> **What you have to do**: Within the records below is a range that opens at the line with "Hwhy & ->)]]; simpl;" and closes at the line with "configuration, the stored". Return that range word for word, both ends included, and only that range.

> **Task data**:
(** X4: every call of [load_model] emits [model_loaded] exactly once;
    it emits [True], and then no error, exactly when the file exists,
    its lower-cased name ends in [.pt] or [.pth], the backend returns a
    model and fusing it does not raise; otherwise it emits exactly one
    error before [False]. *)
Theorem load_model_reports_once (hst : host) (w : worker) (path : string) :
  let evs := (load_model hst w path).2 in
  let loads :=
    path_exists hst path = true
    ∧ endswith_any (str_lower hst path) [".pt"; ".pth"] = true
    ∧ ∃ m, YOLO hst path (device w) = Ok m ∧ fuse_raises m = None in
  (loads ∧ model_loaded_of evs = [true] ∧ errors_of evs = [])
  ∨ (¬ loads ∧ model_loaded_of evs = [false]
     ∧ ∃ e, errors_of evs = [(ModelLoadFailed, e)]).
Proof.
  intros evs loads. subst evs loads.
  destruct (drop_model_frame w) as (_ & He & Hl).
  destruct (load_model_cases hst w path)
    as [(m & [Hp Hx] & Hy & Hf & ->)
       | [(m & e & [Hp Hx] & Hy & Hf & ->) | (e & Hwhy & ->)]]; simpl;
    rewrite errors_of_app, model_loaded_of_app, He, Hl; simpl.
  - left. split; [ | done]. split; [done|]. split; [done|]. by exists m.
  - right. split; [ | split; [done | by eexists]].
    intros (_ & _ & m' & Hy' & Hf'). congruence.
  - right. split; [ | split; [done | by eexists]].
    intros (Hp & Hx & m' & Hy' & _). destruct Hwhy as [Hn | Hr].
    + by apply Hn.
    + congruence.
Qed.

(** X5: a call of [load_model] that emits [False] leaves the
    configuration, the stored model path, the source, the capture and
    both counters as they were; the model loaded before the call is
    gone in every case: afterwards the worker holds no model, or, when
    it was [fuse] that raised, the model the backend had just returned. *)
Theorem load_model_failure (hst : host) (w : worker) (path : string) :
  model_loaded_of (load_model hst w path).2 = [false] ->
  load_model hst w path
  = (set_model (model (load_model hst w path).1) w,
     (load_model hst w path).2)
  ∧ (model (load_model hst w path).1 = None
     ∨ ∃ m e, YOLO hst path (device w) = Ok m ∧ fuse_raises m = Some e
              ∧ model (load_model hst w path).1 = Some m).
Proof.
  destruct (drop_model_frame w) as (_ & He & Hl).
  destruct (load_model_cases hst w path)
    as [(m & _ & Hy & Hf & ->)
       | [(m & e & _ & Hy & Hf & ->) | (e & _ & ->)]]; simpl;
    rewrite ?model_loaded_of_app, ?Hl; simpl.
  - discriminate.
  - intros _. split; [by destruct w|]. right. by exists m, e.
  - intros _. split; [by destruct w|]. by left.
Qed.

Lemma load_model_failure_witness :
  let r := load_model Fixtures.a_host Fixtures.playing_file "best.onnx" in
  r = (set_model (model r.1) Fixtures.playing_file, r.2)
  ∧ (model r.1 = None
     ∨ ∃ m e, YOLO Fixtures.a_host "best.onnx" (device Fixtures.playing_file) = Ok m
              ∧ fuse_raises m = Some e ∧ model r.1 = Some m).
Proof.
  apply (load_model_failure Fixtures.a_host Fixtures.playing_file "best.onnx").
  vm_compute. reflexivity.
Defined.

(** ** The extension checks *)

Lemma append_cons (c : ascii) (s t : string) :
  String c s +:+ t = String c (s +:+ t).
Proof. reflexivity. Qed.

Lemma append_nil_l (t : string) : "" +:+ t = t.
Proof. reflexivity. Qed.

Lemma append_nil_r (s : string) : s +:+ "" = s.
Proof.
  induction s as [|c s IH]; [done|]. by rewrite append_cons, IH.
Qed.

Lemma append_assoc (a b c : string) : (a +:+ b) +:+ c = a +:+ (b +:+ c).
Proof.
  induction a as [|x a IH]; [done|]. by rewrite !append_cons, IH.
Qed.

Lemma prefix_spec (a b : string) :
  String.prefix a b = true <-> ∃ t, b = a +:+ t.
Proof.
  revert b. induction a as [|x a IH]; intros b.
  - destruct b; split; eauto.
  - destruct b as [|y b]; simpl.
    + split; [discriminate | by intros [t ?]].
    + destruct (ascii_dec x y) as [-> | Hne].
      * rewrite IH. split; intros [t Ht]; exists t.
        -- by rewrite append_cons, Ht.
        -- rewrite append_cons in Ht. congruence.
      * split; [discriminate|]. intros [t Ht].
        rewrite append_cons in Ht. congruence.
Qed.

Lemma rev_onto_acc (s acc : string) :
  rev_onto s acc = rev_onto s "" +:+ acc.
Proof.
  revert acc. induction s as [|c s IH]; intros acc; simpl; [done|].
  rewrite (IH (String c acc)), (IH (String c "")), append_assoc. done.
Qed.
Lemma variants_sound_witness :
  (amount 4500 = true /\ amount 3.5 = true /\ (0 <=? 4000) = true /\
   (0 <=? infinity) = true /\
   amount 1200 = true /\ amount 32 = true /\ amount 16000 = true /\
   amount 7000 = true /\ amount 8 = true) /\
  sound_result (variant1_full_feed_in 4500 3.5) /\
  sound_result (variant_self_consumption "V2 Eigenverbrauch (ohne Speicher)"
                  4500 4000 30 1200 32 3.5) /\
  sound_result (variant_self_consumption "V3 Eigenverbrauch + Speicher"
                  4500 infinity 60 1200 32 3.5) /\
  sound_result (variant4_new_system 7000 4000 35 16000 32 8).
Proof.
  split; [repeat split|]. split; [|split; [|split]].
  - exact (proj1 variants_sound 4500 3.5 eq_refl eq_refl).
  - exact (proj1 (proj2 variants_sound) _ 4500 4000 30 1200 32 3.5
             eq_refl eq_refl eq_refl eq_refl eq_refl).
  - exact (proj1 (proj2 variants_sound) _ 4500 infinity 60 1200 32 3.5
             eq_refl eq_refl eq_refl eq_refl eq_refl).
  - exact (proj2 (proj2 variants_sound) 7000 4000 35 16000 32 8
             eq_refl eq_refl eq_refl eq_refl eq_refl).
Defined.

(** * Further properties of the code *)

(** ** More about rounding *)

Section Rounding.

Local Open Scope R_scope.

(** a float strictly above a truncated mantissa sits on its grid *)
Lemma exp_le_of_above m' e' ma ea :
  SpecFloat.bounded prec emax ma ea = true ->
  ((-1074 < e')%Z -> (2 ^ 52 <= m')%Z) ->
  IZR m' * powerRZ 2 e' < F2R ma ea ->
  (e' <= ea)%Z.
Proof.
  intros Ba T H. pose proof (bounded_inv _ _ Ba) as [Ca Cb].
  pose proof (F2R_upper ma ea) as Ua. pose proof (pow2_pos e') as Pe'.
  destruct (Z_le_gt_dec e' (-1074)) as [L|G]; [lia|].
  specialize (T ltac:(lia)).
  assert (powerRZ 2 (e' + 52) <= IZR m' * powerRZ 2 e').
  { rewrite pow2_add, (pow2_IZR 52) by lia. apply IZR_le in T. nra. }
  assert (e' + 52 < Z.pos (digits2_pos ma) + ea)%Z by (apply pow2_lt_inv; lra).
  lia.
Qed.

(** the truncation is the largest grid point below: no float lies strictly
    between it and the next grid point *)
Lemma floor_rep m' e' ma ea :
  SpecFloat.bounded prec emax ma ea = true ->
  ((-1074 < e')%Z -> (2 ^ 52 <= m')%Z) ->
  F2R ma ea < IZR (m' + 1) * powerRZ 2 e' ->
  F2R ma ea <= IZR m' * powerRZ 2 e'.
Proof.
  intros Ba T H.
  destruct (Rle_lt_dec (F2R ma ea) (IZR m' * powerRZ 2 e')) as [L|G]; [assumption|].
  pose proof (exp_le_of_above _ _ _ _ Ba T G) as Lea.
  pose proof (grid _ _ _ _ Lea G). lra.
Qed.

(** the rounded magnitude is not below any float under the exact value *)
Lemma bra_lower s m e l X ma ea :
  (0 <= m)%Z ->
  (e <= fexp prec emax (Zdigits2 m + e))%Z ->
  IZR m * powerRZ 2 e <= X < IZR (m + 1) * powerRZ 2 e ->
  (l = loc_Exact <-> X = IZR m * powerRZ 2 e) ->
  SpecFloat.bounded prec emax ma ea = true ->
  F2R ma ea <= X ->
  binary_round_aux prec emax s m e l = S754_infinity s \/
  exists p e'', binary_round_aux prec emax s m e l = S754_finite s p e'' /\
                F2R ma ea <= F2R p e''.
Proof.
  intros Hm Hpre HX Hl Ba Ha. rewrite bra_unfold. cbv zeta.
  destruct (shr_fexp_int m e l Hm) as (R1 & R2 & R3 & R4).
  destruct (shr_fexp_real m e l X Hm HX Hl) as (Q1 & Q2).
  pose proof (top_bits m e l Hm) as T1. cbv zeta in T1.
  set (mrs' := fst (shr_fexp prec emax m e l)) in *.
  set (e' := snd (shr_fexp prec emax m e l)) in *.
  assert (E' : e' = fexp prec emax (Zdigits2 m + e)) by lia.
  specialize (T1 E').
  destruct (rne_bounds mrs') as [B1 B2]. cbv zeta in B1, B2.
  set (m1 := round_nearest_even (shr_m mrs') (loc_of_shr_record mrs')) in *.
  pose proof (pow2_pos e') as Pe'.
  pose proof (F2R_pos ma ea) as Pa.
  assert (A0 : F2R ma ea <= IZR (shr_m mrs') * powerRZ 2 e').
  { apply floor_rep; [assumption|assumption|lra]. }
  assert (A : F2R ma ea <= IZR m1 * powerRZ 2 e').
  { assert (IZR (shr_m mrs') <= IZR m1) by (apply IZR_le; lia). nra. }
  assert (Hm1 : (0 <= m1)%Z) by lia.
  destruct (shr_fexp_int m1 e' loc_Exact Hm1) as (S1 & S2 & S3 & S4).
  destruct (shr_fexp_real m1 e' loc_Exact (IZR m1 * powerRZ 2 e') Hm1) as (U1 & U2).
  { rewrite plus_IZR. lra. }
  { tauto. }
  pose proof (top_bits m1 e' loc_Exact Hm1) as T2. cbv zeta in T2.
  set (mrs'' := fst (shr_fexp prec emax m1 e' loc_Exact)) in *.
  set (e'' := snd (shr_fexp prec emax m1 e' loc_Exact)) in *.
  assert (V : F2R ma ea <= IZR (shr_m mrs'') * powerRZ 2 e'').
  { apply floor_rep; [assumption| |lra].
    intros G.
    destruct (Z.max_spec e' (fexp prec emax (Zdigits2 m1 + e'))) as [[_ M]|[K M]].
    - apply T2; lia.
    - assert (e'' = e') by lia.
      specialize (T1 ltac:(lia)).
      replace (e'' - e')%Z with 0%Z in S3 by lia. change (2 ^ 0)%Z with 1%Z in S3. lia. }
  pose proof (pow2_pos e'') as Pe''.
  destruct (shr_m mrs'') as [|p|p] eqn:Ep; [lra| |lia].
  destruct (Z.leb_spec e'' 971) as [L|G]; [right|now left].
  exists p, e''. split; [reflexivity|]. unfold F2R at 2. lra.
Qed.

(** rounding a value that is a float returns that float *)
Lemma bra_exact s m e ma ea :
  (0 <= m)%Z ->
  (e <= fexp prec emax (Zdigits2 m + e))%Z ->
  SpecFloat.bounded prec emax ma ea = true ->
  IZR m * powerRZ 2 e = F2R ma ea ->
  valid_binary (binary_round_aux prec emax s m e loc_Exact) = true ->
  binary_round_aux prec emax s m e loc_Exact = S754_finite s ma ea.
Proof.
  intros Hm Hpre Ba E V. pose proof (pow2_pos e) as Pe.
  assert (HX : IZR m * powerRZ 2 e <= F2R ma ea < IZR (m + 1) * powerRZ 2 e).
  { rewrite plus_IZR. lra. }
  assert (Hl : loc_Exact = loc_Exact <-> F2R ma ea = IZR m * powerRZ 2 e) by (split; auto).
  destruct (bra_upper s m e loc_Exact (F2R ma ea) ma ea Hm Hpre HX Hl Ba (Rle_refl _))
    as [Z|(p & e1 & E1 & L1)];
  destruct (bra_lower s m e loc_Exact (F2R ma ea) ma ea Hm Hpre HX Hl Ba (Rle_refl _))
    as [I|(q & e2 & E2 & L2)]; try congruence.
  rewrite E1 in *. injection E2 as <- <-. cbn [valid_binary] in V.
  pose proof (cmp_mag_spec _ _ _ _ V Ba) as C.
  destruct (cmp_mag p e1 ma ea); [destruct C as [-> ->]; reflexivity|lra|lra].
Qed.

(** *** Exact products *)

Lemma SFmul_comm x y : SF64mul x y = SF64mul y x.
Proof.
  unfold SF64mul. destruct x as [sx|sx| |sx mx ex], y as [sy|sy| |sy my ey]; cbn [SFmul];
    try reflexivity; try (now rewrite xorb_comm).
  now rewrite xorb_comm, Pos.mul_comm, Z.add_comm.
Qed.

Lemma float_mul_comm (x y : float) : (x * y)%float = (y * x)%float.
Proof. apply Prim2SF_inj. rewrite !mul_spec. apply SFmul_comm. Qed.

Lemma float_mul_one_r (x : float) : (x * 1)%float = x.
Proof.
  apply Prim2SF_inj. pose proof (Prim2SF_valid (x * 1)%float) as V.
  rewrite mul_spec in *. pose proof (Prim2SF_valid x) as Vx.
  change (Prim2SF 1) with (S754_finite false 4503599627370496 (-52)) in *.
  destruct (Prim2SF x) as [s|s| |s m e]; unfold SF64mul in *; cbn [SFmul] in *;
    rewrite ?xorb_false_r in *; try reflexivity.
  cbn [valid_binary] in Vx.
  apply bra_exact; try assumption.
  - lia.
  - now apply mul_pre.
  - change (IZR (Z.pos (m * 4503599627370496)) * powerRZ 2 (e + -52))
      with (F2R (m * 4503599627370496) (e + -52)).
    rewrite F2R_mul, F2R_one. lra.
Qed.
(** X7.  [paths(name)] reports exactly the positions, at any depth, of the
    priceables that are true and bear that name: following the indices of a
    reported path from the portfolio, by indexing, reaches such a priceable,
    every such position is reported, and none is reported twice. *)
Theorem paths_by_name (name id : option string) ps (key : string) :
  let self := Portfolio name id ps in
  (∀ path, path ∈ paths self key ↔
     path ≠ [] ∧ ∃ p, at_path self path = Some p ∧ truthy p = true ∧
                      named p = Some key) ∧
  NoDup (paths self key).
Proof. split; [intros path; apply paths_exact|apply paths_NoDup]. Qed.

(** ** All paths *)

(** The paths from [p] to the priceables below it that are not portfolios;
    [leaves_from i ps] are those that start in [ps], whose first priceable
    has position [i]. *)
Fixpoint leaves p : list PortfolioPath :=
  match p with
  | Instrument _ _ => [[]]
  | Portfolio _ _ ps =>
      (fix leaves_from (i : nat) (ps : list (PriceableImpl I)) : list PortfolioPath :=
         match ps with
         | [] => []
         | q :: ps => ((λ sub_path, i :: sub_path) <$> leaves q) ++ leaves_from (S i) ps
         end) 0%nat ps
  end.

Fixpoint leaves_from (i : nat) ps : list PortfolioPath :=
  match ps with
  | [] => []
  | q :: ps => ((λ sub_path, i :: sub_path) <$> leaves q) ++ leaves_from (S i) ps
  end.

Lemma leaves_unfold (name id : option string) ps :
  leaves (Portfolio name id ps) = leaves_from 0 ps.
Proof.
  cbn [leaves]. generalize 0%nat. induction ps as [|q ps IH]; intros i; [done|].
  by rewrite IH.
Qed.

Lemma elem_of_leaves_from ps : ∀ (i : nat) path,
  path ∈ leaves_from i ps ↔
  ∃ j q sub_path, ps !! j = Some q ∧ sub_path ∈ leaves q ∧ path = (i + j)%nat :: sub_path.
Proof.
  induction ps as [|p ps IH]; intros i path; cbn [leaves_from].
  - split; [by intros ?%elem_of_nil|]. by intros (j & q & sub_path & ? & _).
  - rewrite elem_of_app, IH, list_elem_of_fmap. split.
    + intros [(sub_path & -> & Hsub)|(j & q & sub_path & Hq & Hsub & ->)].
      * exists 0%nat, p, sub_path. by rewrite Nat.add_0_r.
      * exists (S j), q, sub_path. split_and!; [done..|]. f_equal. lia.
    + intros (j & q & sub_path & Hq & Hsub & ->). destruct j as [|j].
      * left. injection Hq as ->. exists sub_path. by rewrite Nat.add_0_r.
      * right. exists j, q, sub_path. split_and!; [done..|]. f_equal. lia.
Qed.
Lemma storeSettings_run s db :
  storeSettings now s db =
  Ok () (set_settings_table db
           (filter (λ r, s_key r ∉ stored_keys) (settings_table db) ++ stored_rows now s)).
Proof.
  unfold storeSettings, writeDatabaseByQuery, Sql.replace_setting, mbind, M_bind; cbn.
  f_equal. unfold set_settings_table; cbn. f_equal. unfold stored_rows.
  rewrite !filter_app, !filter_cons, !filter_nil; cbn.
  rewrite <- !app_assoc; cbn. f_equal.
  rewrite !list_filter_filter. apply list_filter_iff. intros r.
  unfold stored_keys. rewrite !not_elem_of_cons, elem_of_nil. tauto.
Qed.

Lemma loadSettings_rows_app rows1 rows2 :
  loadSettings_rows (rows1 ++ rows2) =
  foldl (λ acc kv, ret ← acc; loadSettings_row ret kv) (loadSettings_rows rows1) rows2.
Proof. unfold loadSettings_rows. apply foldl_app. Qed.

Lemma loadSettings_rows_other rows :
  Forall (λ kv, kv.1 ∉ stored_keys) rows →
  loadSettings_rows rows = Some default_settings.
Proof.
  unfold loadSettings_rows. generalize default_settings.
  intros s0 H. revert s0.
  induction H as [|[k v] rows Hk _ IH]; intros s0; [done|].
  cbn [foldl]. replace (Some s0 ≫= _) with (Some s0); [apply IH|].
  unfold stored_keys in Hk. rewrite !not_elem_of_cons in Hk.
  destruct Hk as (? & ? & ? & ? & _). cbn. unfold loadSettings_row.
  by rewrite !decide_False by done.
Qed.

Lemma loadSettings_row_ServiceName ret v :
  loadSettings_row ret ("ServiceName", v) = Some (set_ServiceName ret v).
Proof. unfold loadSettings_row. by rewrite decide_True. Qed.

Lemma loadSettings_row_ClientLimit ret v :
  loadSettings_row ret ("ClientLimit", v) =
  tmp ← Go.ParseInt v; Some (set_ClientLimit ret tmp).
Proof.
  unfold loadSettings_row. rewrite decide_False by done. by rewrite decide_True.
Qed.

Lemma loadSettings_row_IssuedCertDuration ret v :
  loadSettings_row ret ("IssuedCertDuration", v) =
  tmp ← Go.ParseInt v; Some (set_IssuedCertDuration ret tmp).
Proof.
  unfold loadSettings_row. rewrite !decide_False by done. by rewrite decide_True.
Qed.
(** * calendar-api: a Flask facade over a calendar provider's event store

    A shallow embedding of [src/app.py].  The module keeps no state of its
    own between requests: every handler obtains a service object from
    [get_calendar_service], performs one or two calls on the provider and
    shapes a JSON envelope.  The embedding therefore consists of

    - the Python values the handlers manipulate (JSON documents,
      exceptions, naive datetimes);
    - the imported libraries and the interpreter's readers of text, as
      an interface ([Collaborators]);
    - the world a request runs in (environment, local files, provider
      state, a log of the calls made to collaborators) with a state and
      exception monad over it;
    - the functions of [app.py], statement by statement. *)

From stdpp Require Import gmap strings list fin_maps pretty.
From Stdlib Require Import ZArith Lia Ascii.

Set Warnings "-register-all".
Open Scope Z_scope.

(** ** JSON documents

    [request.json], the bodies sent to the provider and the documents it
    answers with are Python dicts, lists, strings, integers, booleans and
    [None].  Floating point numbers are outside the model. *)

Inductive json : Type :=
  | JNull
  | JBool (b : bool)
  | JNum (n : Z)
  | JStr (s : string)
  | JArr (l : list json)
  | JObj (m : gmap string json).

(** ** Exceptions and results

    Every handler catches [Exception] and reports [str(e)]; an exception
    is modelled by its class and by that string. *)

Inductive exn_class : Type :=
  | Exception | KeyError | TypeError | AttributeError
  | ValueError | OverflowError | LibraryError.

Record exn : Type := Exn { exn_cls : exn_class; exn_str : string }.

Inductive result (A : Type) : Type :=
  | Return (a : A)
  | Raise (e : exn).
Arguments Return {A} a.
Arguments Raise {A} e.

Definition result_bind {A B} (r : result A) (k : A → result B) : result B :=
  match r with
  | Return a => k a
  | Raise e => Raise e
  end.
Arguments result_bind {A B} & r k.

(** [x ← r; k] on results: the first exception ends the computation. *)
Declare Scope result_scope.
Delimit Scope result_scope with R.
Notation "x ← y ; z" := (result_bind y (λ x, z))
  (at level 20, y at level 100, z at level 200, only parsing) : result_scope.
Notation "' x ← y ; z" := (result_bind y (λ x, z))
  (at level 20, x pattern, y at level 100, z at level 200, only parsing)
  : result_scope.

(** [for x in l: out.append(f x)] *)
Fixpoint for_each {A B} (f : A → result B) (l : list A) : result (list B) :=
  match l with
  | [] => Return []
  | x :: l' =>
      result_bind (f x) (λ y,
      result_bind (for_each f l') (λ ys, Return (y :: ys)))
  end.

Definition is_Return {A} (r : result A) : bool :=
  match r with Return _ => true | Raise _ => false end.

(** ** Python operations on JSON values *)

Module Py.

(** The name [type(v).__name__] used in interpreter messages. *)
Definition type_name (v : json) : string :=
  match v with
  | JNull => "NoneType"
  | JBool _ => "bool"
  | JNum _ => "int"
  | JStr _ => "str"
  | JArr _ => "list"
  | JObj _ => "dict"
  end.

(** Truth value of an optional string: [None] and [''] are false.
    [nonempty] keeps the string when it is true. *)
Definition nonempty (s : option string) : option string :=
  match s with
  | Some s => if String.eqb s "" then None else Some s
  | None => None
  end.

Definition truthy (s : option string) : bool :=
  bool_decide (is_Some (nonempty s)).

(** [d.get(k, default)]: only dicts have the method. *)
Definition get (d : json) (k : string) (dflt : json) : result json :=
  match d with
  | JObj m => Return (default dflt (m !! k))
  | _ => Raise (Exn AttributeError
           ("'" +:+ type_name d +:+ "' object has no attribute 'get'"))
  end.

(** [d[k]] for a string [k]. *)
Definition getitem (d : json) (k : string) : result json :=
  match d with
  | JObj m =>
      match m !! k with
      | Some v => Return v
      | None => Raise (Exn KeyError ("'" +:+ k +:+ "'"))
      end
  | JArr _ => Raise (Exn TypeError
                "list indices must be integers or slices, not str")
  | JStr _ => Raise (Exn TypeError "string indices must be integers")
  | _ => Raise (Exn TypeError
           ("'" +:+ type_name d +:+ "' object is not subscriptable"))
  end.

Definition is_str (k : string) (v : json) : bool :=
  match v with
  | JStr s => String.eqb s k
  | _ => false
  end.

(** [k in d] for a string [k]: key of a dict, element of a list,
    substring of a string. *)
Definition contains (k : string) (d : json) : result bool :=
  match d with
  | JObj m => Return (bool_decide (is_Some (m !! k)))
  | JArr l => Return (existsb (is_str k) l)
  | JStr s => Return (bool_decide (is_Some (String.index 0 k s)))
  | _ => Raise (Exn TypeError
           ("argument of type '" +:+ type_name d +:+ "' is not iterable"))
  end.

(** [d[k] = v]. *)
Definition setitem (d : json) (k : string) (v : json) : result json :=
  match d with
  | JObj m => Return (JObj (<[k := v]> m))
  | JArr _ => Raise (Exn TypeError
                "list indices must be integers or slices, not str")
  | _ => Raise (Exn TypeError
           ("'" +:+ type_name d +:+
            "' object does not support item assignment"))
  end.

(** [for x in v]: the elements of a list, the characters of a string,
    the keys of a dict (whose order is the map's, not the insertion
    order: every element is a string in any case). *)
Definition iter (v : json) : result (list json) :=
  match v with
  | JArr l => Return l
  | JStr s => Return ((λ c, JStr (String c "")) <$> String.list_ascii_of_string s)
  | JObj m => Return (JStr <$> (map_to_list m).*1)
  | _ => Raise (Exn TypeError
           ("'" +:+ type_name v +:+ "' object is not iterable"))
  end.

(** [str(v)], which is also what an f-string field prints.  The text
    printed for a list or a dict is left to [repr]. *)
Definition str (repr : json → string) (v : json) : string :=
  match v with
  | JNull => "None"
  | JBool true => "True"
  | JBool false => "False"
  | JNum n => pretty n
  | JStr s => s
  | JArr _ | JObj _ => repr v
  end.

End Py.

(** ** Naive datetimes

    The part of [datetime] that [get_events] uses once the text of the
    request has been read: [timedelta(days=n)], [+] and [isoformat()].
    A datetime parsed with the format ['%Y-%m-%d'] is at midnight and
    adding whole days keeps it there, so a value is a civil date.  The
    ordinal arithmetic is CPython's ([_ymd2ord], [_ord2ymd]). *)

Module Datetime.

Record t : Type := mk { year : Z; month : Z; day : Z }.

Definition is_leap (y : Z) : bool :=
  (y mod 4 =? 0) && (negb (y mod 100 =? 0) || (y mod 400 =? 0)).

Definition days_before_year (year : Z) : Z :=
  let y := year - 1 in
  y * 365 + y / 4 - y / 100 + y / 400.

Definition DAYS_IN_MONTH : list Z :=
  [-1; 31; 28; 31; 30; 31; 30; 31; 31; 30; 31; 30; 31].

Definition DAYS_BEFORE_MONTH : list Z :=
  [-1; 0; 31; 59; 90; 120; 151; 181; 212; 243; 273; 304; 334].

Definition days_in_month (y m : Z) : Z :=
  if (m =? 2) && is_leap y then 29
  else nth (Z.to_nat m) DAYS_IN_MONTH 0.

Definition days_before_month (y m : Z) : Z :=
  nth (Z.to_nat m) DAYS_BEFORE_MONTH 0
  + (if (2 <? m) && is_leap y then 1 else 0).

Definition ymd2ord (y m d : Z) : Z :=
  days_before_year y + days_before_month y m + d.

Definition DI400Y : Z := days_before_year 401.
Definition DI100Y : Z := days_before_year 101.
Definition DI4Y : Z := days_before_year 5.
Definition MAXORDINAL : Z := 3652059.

> **Result**:
       | [(m & e & [Hp Hx] & Hy & Hf & ->) | (e & Hwhy & ->)]]; simpl;
    rewrite errors_of_app, model_loaded_of_app, He, Hl; simpl.
  - left. split; [ | done]. split; [done|]. split; [done|]. by exists m.
  - right. split; [ | split; [done | by eexists]].
    intros (_ & _ & m' & Hy' & Hf'). congruence.
  - right. split; [ | split; [done | by eexists]].
    intros (Hp & Hx & m' & Hy' & _). destruct Hwhy as [Hn | Hr].
    + by apply Hn.
    + congruence.
Qed.

(** X5: a call of [load_model] that emits [False] leaves the
    configuration, the stored model path, the source, the capture and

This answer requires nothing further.